Direct cell-to-cell spread of animal viruses in solid tissues is a complex, poorly understood process. A number of viruses have become very adept at moving from an infected cell to an adjoining uninfected cell, specifically at sites of cell-cell contact, moving across epithelial cell or neuronal junctions. Directed cell-to-cell spread is typically rapid and efficient, in part because viruses and their cell surface receptors are in close proximity, and viruses can move across the narrow spaces between cells, protected from the effects of neutralizing antibodies and other immune system components by tight and adherens junctions. Virus cell-to-cell spread and entry of extracellular or cell-free virus particles frequently share mechanistic details, eg, the use of similar fusion machinery, but cell-to-cell spread can involve intracellular and extracellular events that determine virus delivery to cell junctions and the use of receptors found exclusively at cell junctions. Here, we focus on cell-to-cell spread as defined above and do not discuss virus-induced formation of syncytia, ie, fusion of infected and uninfected cells.
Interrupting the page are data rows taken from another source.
Lemma X5_parse_args_returns_what_was_typed_witness :
  Cli.languages (Scenario2.demo_args None) = ["en"; "es"]
  /\ Cli.model (Scenario2.demo_args None) = "large"
  /\ Cli.parse_args [] (Scenario.demo None) (Cli.initial Scenario.no_files)
     = Cli.parse_args Scenario.MODELS (Scenario.demo None)
                      (Cli.initial Scenario.no_files).
Proof.
  destruct (X5_parse_args_returns_what_was_typed
              Scenario.MODELS (Scenario.demo None) (Cli.initial Scenario.no_files))
    as (H & _ & I).
  destruct (H (Scenario2.demo_args None) (Cli.initial Scenario.no_files) eq_refl)
    as (_ & text & L & S & _ & _ & _ & _ & Mo & _).
  injection L as <-.
  split; [exact S|]. split; [exact Mo|]. exact (I eq_refl []).
Defined.

(* ------------------------------------------------------------------ *)
(** ** The cached key *)

(** Asking for the key, in full. *)
Lemma validate_api_key_prompted
      (HERE : string) (w : Cli.world) (s : Cli.state) (text key : string) :
  Cli.fs s (Cli.API_KEY_FILE HERE) = Some text ->
  strip text = EmptyString ->
  Cli.input w "Enter your Transcribe Anything API key: " = Ok key ->
  Cli.open_for_writing w (Cli.API_KEY_FILE HERE) = Ok tt ->
  Cli.validate_api_key HERE w s
  = (Ok (strip key),
     {| Cli.fs := fun p => if String.eqb p (Cli.API_KEY_FILE HERE)
                           then Some key else Cli.fs s p;
        Cli.out := Cli.out s
                   ++ [Cli.EInput "Enter your Transcribe Anything API key: ";
                       Cli.EWrite (Cli.API_KEY_FILE HERE) key] |}).
Proof.
  intros F Hb Hi Hw.
  unfold Cli.validate_api_key, Cli.read_api_key, Cli.read_utf8,
    Cli.write_api_key, Cli.write_utf8, Cli.emit, bind, ret, lift.
  rewrite F, Hb. cbn [falsy]. rewrite Hi. cbn [Cli.fs Cli.out]. rewrite Hw.
  cbn [Cli.fs Cli.out]. rewrite String.eqb_refl, <- app_assoc. reflexivity.
Qed.

(** X7.  For a cache file and an answer of ASCII characters without
    carriage return.  With a cached key that is not blank,
    [validate_api_key] returns it stripped and asks and writes nothing.
    With a blank cache file it asks once, writes the answer to the cache
    file as typed, and returns the answer stripped; if that is not blank,
    the next call returns the same key without asking again. *)
Theorem X7_validate_api_key_asks_once
        (HERE : string) (w : Cli.world) (s : Cli.state) (text : string) :
  Cli.fs s (Cli.API_KEY_FILE HERE) = Some text ->
  Text.plain text = true ->
  let prompt := "Enter your Transcribe Anything API key: " in
  (strip text <> EmptyString ->
   Cli.validate_api_key HERE w s = (Ok (strip text), s))
  /\ (forall key,
         Text.plain key = true ->
         strip text = EmptyString ->
         Cli.input w prompt = Ok key ->
         Cli.open_for_writing w (Cli.API_KEY_FILE HERE) = Ok tt ->
         let s' := snd (Cli.validate_api_key HERE w s) in
         fst (Cli.validate_api_key HERE w s) = Ok (strip key)
         /\ Cli.fs s' (Cli.API_KEY_FILE HERE) = Some key
         /\ Cli.out s'
            = (Cli.out s ++ [Cli.EInput prompt;
                             Cli.EWrite (Cli.API_KEY_FILE HERE) key])%list
         /\ (strip key <> EmptyString ->
             Cli.validate_api_key HERE w s' = (Ok (strip key), s'))).
Proof.
  intros F _ prompt. split.
  - intros Hne. apply validate_api_key_cached; assumption.
  - intros key _ Hb Hi Hw. subst prompt.
    rewrite (validate_api_key_prompted HERE w s text key F Hb Hi Hw).
    cbn [fst snd Cli.fs Cli.out]. rewrite String.eqb_refl.
    split; [reflexivity|]. split; [reflexivity|]. split; [reflexivity|].
    intros Hne. apply validate_api_key_cached; [|exact Hne].
    cbn [Cli.fs]. rewrite String.eqb_refl. reflexivity.
Qed.

Lemma X7_validate_api_key_asks_once_witness :
  fst (Cli.validate_api_key Scenario.HERE Scenario.healthy
         (Cli.initial (Scenario.cached " ")))
  = Ok "KEY"
  /\ fst (Cli.validate_api_key Scenario.HERE Scenario.healthy
            (Cli.initial (Scenario.cached "abc ")))
     = Ok "abc".
Proof.
  split.
  - destruct (X7_validate_api_key_asks_once Scenario.HERE Scenario.healthy
                (Cli.initial (Scenario.cached " ")) " ") as [_ H];
      [vm_compute; reflexivity|reflexivity|].
    destruct (H "KEY") as (R & _);
      [reflexivity|reflexivity|reflexivity|reflexivity|].
    exact R.
  - destruct (X7_validate_api_key_asks_once Scenario.HERE Scenario.healthy
                (Cli.initial (Scenario.cached "abc ")) "abc ") as [H _];
      [vm_compute; reflexivity|reflexivity|].
    rewrite H; [reflexivity|discriminate].
Defined.

(* ------------------------------------------------------------------ *)
(** ** [main], step by step *)

Section MainSteps.

Variables (HERE version : string) (MODELS : list string) (w : Cli.world).

Lemma prompts_app (l1 l2 : list Cli.event) :
  Trace.prompts (l1 ++ l2) = (Trace.prompts l1 ++ Trace.prompts l2)%list.
Proof.
  induction l1 as [|e l1 IH]; cbn; [reflexivity|].
  destruct e; cbn; rewrite ?IH; reflexivity.
Qed.

Lemma writes_app (l1 l2 : list Cli.event) :
  Trace.writes (l1 ++ l2) = (Trace.writes l1 ++ Trace.writes l2)%list.
Proof.
  induction l1 as [|e l1 IH]; cbn; [reflexivity|].
  destruct e; cbn; rewrite ?IH; reflexivity.
Qed.

Lemma print_cards_trace (cards : list Util.GraphicsInfo) (s : Cli.state) :
  for_each cards (fun card => Cli.print (Cli.card_line card)) s
  = (Ok tt,
     {| Cli.fs := Cli.fs s;
        Cli.out := Cli.out s
                   ++ map (fun card => Cli.EPrint (Cli.card_line card)) cards |}).
Proof.
  revert s. induction cards as [|c cards IH]; intros s; cbn [for_each map].
  - rewrite app_nil_r. destruct s; reflexivity.
  - unfold bind. unfold Cli.print at 1, Cli.emit at 1. rewrite IH.
    cbn [Cli.fs Cli.out]. rewrite <- app_assoc. reflexivity.
Qed.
Three interesting examples of how animal viruses have organized their egress strategies to promote cell-to-cell spread are described here. The alphaherpesviruses provide fascinating examples of viruses that replicate in polarized cells, epithelial cells, and neurons and mimic intracellular sorting pathways to direct nascent virions to cell junctions, promoting infection of adjacent epithelial cells and directed spread within the nervous system. Human immunodeficiency virus (HIV) is a virus that normally replicates in lymphocytes and macrophages, cells that are not usually considered polarized. However, HIV can specifically assemble progeny at sites of transient contact between lymphocytes and macrophages, thereby promoting virus spread. Poxviruses can induce the formation of actin tails that launch virus particles from the cell surface on the tips of microvilli toward neighboring cells.